● Directions:
Output each line of the data word for word, from the first through the line that holds "(** A new answer", and leave off whatever follows.
# # # #
(* ===== verification/NetFill.v ===== *)
(** * The network layer: the answer block of a link

    [ExtendRecvRsp] copies the beginning of the cache into the answer block, as far as
    it fits; [extend_rsp] (the part of [DispathTcp] after a callback that wants more)
    replaces the block by a larger one. *)

From Stdlib Require Import ZArith Lia.
From stdpp Require Import base gmap list option fin_maps.
From S2P Require Import Prelude Bytes HashList KeyTable RwCache NetData NetOps NetMain NetInv NetQueues NetBlocks.
From S2P Require Import NetLinks NetDest NetStay NetSteps NetRecv NetGive.

Section net.
Context {EV TS TI : Type} `{!NetEnv EV, !KeyTable sess_key TS, !KeyTable dest_key TI}.
Context (sess_rep : (ptr -> sess_key) -> TS -> gmap sess_key ptr -> Prop) `{!KeyTableLaws sess_key TS sess_rep}.
Context (ip_rep : (ptr -> dest_key) -> TI -> gmap dest_key ptr -> Prop) `{!KeyTableLaws dest_key TI ip_rep}.
Context (rcvd sent : EV -> list Z) {HLaws : CacheEnvLaws rcvd sent}.

Abbreviation NetW := (NetW EV TS TI).
Abbreviation net_ok := (net_ok sess_rep ip_rep).
Abbreviation inv := (inv sess_rep ip_rep).
Abbreviation goes := (goes sess_rep ip_rep).
Implicit Types (w : NetW) (h l d t p : ptr) (X : list ptr).

(** The answer block of link [l] changed to block [p], and nothing else. *)
Record refit l (x : CSockLink) (p : ptr) (b : TSkBuffer) w w' : Prop := {
  rf_link : link l w' = Some (set_sl_rsp (Some p) x);
  rf_block : nw_bufs w' !! p = Some b /\ buf_ok b /\ sk_data b = 0;
  rf_cached : cached l w' = cached l w;
  rf_items : nw_items w' = nw_items w;
  rf_same : nw_sess w' = nw_sess w /\ nw_dests w' = nw_dests w /\ nw_io w' = nw_io w /\ nw_run w' = nw_run w;
  rf_answers h i q : item h w = Some i -> nh_rsp i = Some q -> nw_bufs w' !! q = nw_bufs w !! q;
  rf_quiet : quiet rcvd sent (nw_env w) (nw_env w');
}.

(** A new answer block [p]; [old] is the one before. *)
Lemma refit_ok w l x p b st : inv w -> link l w = Some x -> sl_parents x <> None -> sl_proto x <> NET_PROTO_UDP ->
  store_ok st (p :: rc_list (sl_cache x) ++ others_of l w ++ other_of NET_PROTO_TCP w) ->
  silent rcvd sent (rc_list (sl_cache x) ++ others_of l w ++ other_of NET_PROTO_TCP w) (cache_view NET_PROTO_TCP w) st ->
  cs_bufs st !! p = Some b -> sk_data b = 0 -> buf_bytes b `prefix_of` cached l w ->
  let w' := put_link l (set_sl_rsp (Some p) x) NET_PROTO_TCP st w in inv w' /\ steady [] w w' /\ refit l x p b w w'.
Proof.
  intros I Hl Hp Hu HS [Hk Hq] Hb H0 Hpre w'. pose proof I as [W _]. destruct (cache_facts sess_rep ip_rep w l x W Hl) as (Ec & _ & _ & _).
  assert (S : steady [] w w') by (by apply put_link_steady with x).
  assert (Hok : buf_ok b) by (destruct (store_ok_block _ _ p HS) as (b0 & Hb0 & ?); [by left|congruence]).
  assert (Hm : mem_bytes (cs_bufs st) (rc_list (sl_cache x)) = mem_bytes (nw_bufs w) (rc_list (sl_cache x))).
  { apply mem_bytes_keep. intros q Hin. apply (Hk q). apply elem_of_app. by left. }
  assert (I' : inv w').
  { apply (inv_steady _ _ w); [done| |done]. apply (link_change sess_rep ip_rep None w NET_PROTO_TCP l x); try done.
    - apply (live_not_free sess_rep ip_rep); [done|by exists x].
    - by right.
    - eapply store_ok_perm; [|exact HS]. unfold link_blocks. cbn. rewrite <- app_assoc. apply Permutation_middle.
    - eapply keeps_mono; [exact Hk|]. intros q Hin. apply elem_of_app. by right.
    - destruct (bk_cache _ (wf_blocks _ _ _ _ W) l _ (view_link _ _ _ Hl)) as [C1 C2 C3 C4 C5 C6].
      cbn [lv_cache lv_rsp lv_parents lv_proto link_v v_bufs view_of] in *.
      split; cbn [lv_cache lv_rsp lv_parents lv_proto link_v set_sl_rsp sl_cache sl_rsp sl_parents sl_proto]; rewrite ?Hm; try done.
      intros q [= <-]. split; [done|]. exists b. split; [done|]. split; [done|]. by rewrite <- Ec. }
  split; [done|]. split; [done|].
  destruct (put_link_fields l (set_sl_rsp (Some p) x) NET_PROTO_TCP st w) as (F1 & F2 & F3 & _ & F5 & _ & _ & _ & F9 & F10 & F11 & _).
  split; try done.
  - unfold w'. rewrite cached_put_link, Ec. exact Hm.
  - intros h i q Hh Hr. unfold w'. rewrite F5. apply (Hk q). apply elem_of_app. right. apply elem_of_app. left. unfold others_of.
    apply elem_of_app. right. apply lists_of_in. exists h, (item_blocks (item_v i)). rewrite lookup_fmap, (view_item _ _ _ Hh). split; [done|].
    unfold item_blocks. cbn. rewrite Hr. by left.
Qed.

(** The blocks of the world, with the answer block of the link first. *)
Lemma link_store w l x : net_ok None w -> link l w = Some x ->
  store_ok (cache_view NET_PROTO_TCP w) (option_blocks (sl_rsp x) ++ rc_list (sl_cache x) ++ others_of l w ++ other_of NET_PROTO_TCP w).
Proof.
  intros W Hl. destruct (wf_blocks _ _ _ _ W) as [Bs _]. eapply store_ok_perm; [|eapply store_ok_mem; [..|exact (Bs NET_PROTO_TCP)]]; try done.
  change (all_blocks _ _) with (all_of w). rewrite (all_of_link w l x Hl). unfold link_blocks. cbn. unfold others_of.
  rewrite !app_assoc. do 3 (apply Permutation_app; [|done]). apply Permutation_app_comm.
Qed.

(** ** [ExtendRecvRsp] *)

(** The first answer block could not be allocated: nothing but the environment changed. *)
Definition no_memory (x : CSockLink) w w' : Prop := sl_rsp x = None /\ (exists e, w' = set_nw_env e w) /\ ~ malloc_total (E := EV).

Lemma rsp_alloc_goes w l x : inv w -> link l w = Some x -> sl_parents x <> None -> sl_proto x <> NET_PROTO_UDP ->
  goes (steady []) w (rsp_alloc l w) (fun w' => (exists p b, refit l x p b w w' /\ match sl_rsp x with
    | Some p0 => p0 = p /\ w' = w
    | None => buf_bytes b = [] /\ sk_size b = 512
    end) \/ no_memory x w w').
Proof.
  intros I Hl Hp Hu. pose proof I as [W _]. unfold rsp_alloc. rewrite Hl. cbn [mbind option_bind]. pose proof (link_store w l x W Hl) as HS.
  destruct (sl_rsp x) as [p0|] eqn:Er.
  - destruct (rsp_facts sess_rep ip_rep w l x p0 W Hl Er) as (_ & b & Hb & Hok & H0 & _).
    apply goes_ret; [apply _|done|done|]. left. exists p0, b. split; [|done]. split; try done. by rewrite (set_rsp_id p0 x Er).
  - cbn [option_blocks app] in HS.
    destruct (new_sk_buffer_ok rcvd sent _ _ 512 HS ltac:(lia)) as (r & st & En & Hs & Ht & Hr). rewrite En. cbn [mbind option_bind].
    destruct r as [p|].
    2: { destruct (new_sk_buffer_none _ _ _ En) as [e ->].
      assert (Hl' : link l (put_view NET_PROTO_TCP (set_env e (cache_view NET_PROTO_TCP w)) w) = Some x) by exact Hl.
      rewrite (upd_link_eq l _ _ x Hl'). set (w' := set_links _ _).
      assert (Ew : w' = set_nw_env e w).
      { unfold w', put_view, set_links, set_nw_env. nsimpl. unfold link in Hl. rewrite insert_id; [by destruct w|].
        cbn. rewrite Hl. f_equal. destruct x; cbn in Er |- *. by rewrite Er. }
      rewrite Ew. eexists. split; [reflexivity|]. split; [by apply inv_env|]. split; [apply (env_steady [])|]. right.
      split; [done|]. split; [by exists e|]. intros Hm. by destruct (Ht Hm). }
    destruct Hr as (Hnew & HS' & (b & Hb & Hok & H0 & Hlen)).
    destruct (new_sk_buffer_size _ _ _ _ En) as (b0 & Hb0 & Hsz). rewrite Hb in Hb0. injection Hb0 as <-.
    assert (Hnil : buf_bytes b = []) by (unfold buf_bytes; by rewrite Hlen).
    destruct (refit_ok w l x p b st I Hl Hp Hu HS' Hs Hb H0) as (I' & S' & R); [rewrite Hnil; apply prefix_nil|].
    assert (Hl' : link l (put_view NET_PROTO_TCP st w) = Some x) by exact Hl. rewrite (upd_link_eq l _ _ x Hl').
    eexists. split; [reflexivity|]. split; [exact I'|]. split; [exact S'|]. left. by exists p, b.
Qed.

Lemma ExtendRecvRsp_goes w l x : inv w -> link l w = Some x -> sl_parents x <> None -> sl_proto x <> NET_PROTO_UDP ->
  goes (steady []) w (ExtendRecvRsp l w) (fun w' => (exists p b, refit l x p b w w' /\
    buf_bytes b = take (Z.to_nat (sk_size b)) (cached l w) /\
    match sl_rsp x with Some p0 => exists b0, nw_bufs w !! p0 = Some b0 /\ sk_size b = sk_size b0 | None => sk_size b = 512 end) \/
    no_memory x w w').
Proof.
  intros I Hl Hp Hu. pose proof I as [W _]. unfold ExtendRecvRsp.
  eapply goes_bind; [apply _|by apply (rsp_alloc_goes w l x)|]. cbv beta. intros w1 I1 S1 [(p & b & R & Hr)|HN]; change (world_of w1) with w1 in *.
  2: { pose proof HN as (Er & (e & ->) & _). change (link l (set_nw_env e w)) with (link l w). rewrite Hl. cbn [mbind option_bind]. rewrite Er.
       apply goes_ret; [apply _|done|done|by right]. }
  pose proof R as [R1 (R2 & R3 & R4) R5 R6 R7 R8 R9]. rewrite R1. cbn [mbind option_bind]. change (sl_rsp (set_sl_rsp (Some p) x)) with (Some p).
  cbv iota. rewrite R2. cbn [mbind option_bind]. change (sl_cache (set_sl_rsp (Some p) x)) with (sl_cache x).
  change (sl_proto (set_sl_rsp (Some p) x)) with (sl_proto x). pose proof I1 as [W1 _].
  set (x1 := set_sl_rsp (Some p) x) in *. destruct (cache_facts sess_rep ip_rep w1 l x1 W1 R1) as (Ec & El & Esm & _).
  change (sl_cache x1) with (sl_cache x) in *.
  destruct (rsp_facts sess_rep ip_rep w1 l x1 p W1 R1 eq_refl) as (_ & b0 & Hb0 & _ & _ & Hpre). rewrite R2 in Hb0. injection Hb0 as <-.
  pose proof (buf_bytes_len b R3) as Hbl. pose proof (sk_len_small b R3) as Hsm. pose proof (bo_len b R3) as Hl0. pose proof (bo_end b R3) as He.
  pose proof (bo_size b R3) as Hsz. rewrite R4 in He. set (bytes := cached l w1) in *. unfold max_cached in *.
  rewrite (u32_small (sk_size b - sk_data_len b)) by (unfold in_u32; lia).
  set (d := take (Z.to_nat (sk_size b - sk_data_len b)) (drop (Z.to_nat (sk_data_len b)) bytes)).
  assert (Hd : read_cache_begin (Some (sl_cache x)) (sk_data_len b) (sk_size b - sk_data_len b) (cache_view (sl_proto x) w1) = Some (blen d, d)).
  { unfold read_cache_begin. rewrite El. destruct (Z.leb_spec (blen bytes) (sk_data_len b)) as [Hle|Hgt].
    - unfold d. rewrite drop_ge by (unfold blen in *; lia). by rewrite take_nil.
    - assert (Hst : store_ok (cache_view (sl_proto x) w1) (rc_list (sl_cache x) ++ rest_of l x1 w1)).
      { apply (cr_store _ _ _ _ (link_cache_rep sess_rep ip_rep None w1 l x1 W1 R1 (live_pool sess_rep ip_rep w1 l x1 W1 R1 Hp))). }
      rewrite (read_begin_loop_ok _ _ _ _ _ _ Hst) by lia. cbn [mbind option_bind app].
      change (content (cache_view (sl_proto x) w1) (rc_list (sl_cache x))) with (mem_bytes (nw_bufs w1) (rc_list (sl_cache x))).
      rewrite <- Ec. fold d. do 2 f_equal. apply u32_small. unfold d, in_u32, blen. rewrite length_take. lia. }
  rewrite Hd. cbn [mbind option_bind].
  assert (Hdl : blen d <= sk_size b - sk_data_len b) by (unfold d, blen; rewrite length_take; lia).
  destruct (buf_extend b d R3) as (m & Em & Hok' & Hbb); [lia|]. rewrite R4 in *. rewrite Z.add_0_l in *. rewrite Em. cbn [mbind option_bind].
  rewrite (u32_small (sk_data_len b + blen d)) by (unfold in_u32, blen in *; lia). set (b' := set_span _ _ _) in *.
  assert (Hfull : buf_bytes b' = take (Z.to_nat (sk_size b)) bytes).
  { rewrite Hbb. unfold d. destruct Hpre as [rest Hrest]. rewrite Hrest. rewrite drop_app_length' by (unfold blen in *; lia).
    rewrite take_app. rewrite (take_ge (buf_bytes b)) by (unfold blen in *; lia). f_equal. f_equal. unfold blen in *. lia. }
  set (w2 := set_nw_bufs _ w1).
  pose proof (link_store w1 l x1 W1 R1) as HS. change (sl_rsp x1) with (Some p) in HS. cbn [option_blocks app] in HS.
  pose proof (store_ok_not_in _ _ _ HS) as Hnin.
  set (st := put_buf p b' (cache_view NET_PROTO_TCP w1)).
  destruct (refit_ok w1 l x1 p b' st I1 R1 Hp Hu) as (I2 & S2 & Rf).
  - apply store_ok_put; [exact HS|by left|exact Hok'].
  - apply silent_put. exact Hnin.
  - unfold st. cbn. apply lookup_insert_eq.
  - done.
  - rewrite Hfull. apply prefix_take.
  - assert (E2 : put_link l (set_sl_rsp (Some p) x1) NET_PROTO_TCP st w1 = w2).
    { unfold put_link, w2, st, put_view, set_links, set_nw_bufs. nsimpl. unfold link in R1. rewrite insert_id by exact R1. by destruct w1. }
    rewrite E2 in *. exists w2. split; [done|]. split; [exact I2|]. split; [exact S2|]. left. exists p, b'.
    destruct Rf as [T1 (T2 & T3 & T4) T5 T6 (T7 & T8 & T9 & T10) T11 T12]. destruct R7 as (R7 & R7b & R7c & R7d).
    split; [|split; [by rewrite Hfull, R5|destruct (sl_rsp x) as [p0|]; [destruct Hr as [-> ->]; by exists b|apply Hr]]].
    split; [done|done|exact (eq_trans T5 R5)|congruence|split_and!; congruence|..].
    + intros h i q Hh Hri. rewrite (T11 h i q); [by apply (R8 h i q)| |done]. unfold item. by rewrite R6.
    + destruct R9, T12. split; congruence.
Qed.

(** ** A larger block *)

(** The length asked for, and when [DispathTcp] waits for more bytes instead. *)
Definition wanted (b : TSkBuffer) (need : Z) : Z := if (need =? 0) && (sk_data_len b =? sk_size b) then u32 (sk_size b * 2) else need.
Definition no_room (b : TSkBuffer) (need : Z) : bool := (wanted b need <=? sk_size b) || (100 * 1024 * 1024 <? wanted b need).

Lemma extend_rsp_goes w l x p b need : inv w -> link l w = Some x -> sl_parents x <> None -> sl_proto x <> NET_PROTO_UDP ->
  sl_rsp x = Some p -> nw_bufs w !! p = Some b ->
  goes (steady []) w (extend_rsp l p need w) (fun r => if no_room b need then r.1 = Some 0 /\ r.2 = w
    else exists q b', refit l x q b' w r.2 /\ buf_bytes b' = buf_bytes b /\ (sk_size b' = wanted b need \/ ~ malloc_total (E := EV)) /\
      r.1 = if blen (cached l w) <=? sk_data_len b then Some 0 else None).
Proof.
  intros I Hl Hp Hu Hr Hb. pose proof I as [W _]. unfold extend_rsp. rewrite Hb. cbn [mbind option_bind]. cbv zeta.
  fold (wanted b need). fold (no_room b need). destruct (no_room b need) eqn:En; [by apply goes_ret; [apply _|..]|].
  unfold no_room in En. apply orb_false_iff in En as [E1%Z.leb_gt E2%Z.ltb_ge].
  destruct (rsp_facts sess_rep ip_rep w l x p W Hl Hr) as (_ & b0 & Hb0 & Hok & H0 & Hpre). rewrite Hb in Hb0. injection Hb0 as <-.
  pose proof (link_store w l x W Hl) as HS. rewrite Hr in HS. cbn [option_blocks app] in HS.
  destruct (reserve_ok rcvd sent (cache_view NET_PROTO_TCP w) p _ b (wanted b need) HS Hb H0 ltac:(lia))
    as (q & st & b' & -> & Hs & HS' & Hb' & H0' & Hbb & Hsz).
  cbn [mbind option_bind]. rewrite <- Hbb in Hpre.
  destruct (refit_ok w l x q b' st I Hl Hp Hu HS' Hs Hb' H0' Hpre) as (I' & S' & R).
  assert (Hl' : link l (put_view NET_PROTO_TCP st w) = Some x) by exact Hl. rewrite (upd_link_eq l _ _ x Hl'). cbn [mbind option_bind].
  set (w' := put_link l (set_sl_rsp (Some q) x) NET_PROTO_TCP st w) in *.
  change (set_links _ (put_view NET_PROTO_TCP st w)) with w'.
  rewrite (proj1 (rf_block _ _ _ _ _ _ R)), (rf_link _ _ _ _ _ _ R). cbn [mbind option_bind]. change (sl_cache (set_sl_rsp (Some q) x)) with (sl_cache x).
  eexists. split; [reflexivity|]. split; [exact I'|]. split; [exact S'|]. exists q, b'. cbn [fst snd].
  split; [done|]. split; [done|]. split; [by destruct Hsz as [|[_ ?]]; [left|right]|]. destruct (cache_facts sess_rep ip_rep w l x W Hl) as (_ & -> & _).
  assert (El : sk_data_len b' = sk_data_len b); [|by rewrite El].
  rewrite <- (buf_bytes_len b), <- (buf_bytes_len b'), Hbb by (done || apply (proj1 (proj2 (rf_block _ _ _ _ _ _ R)))). done.
Qed.
End net.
# # # #
● Solution for this exercise:
(* ===== verification/NetFill.v ===== *)
(** * The network layer: the answer block of a link

    [ExtendRecvRsp] copies the beginning of the cache into the answer block, as far as
    it fits; [extend_rsp] (the part of [DispathTcp] after a callback that wants more)
    replaces the block by a larger one. *)

From Stdlib Require Import ZArith Lia.
From stdpp Require Import base gmap list option fin_maps.
From S2P Require Import Prelude Bytes HashList KeyTable RwCache NetData NetOps NetMain NetInv NetQueues NetBlocks.
From S2P Require Import NetLinks NetDest NetStay NetSteps NetRecv NetGive.

Section net.
Context {EV TS TI : Type} `{!NetEnv EV, !KeyTable sess_key TS, !KeyTable dest_key TI}.
Context (sess_rep : (ptr -> sess_key) -> TS -> gmap sess_key ptr -> Prop) `{!KeyTableLaws sess_key TS sess_rep}.
Context (ip_rep : (ptr -> dest_key) -> TI -> gmap dest_key ptr -> Prop) `{!KeyTableLaws dest_key TI ip_rep}.
Context (rcvd sent : EV -> list Z) {HLaws : CacheEnvLaws rcvd sent}.

Abbreviation NetW := (NetW EV TS TI).
Abbreviation net_ok := (net_ok sess_rep ip_rep).
Abbreviation inv := (inv sess_rep ip_rep).
Abbreviation goes := (goes sess_rep ip_rep).
Implicit Types (w : NetW) (h l d t p : ptr) (X : list ptr).

(** The answer block of link [l] changed to block [p], and nothing else. *)
Record refit l (x : CSockLink) (p : ptr) (b : TSkBuffer) w w' : Prop := {
  rf_link : link l w' = Some (set_sl_rsp (Some p) x);
  rf_block : nw_bufs w' !! p = Some b /\ buf_ok b /\ sk_data b = 0;
  rf_cached : cached l w' = cached l w;
  rf_items : nw_items w' = nw_items w;
  rf_same : nw_sess w' = nw_sess w /\ nw_dests w' = nw_dests w /\ nw_io w' = nw_io w /\ nw_run w' = nw_run w;
  rf_answers h i q : item h w = Some i -> nh_rsp i = Some q -> nw_bufs w' !! q = nw_bufs w !! q;
  rf_quiet : quiet rcvd sent (nw_env w) (nw_env w');
}.

(** A new answer block [p]; [old] is the one before. *)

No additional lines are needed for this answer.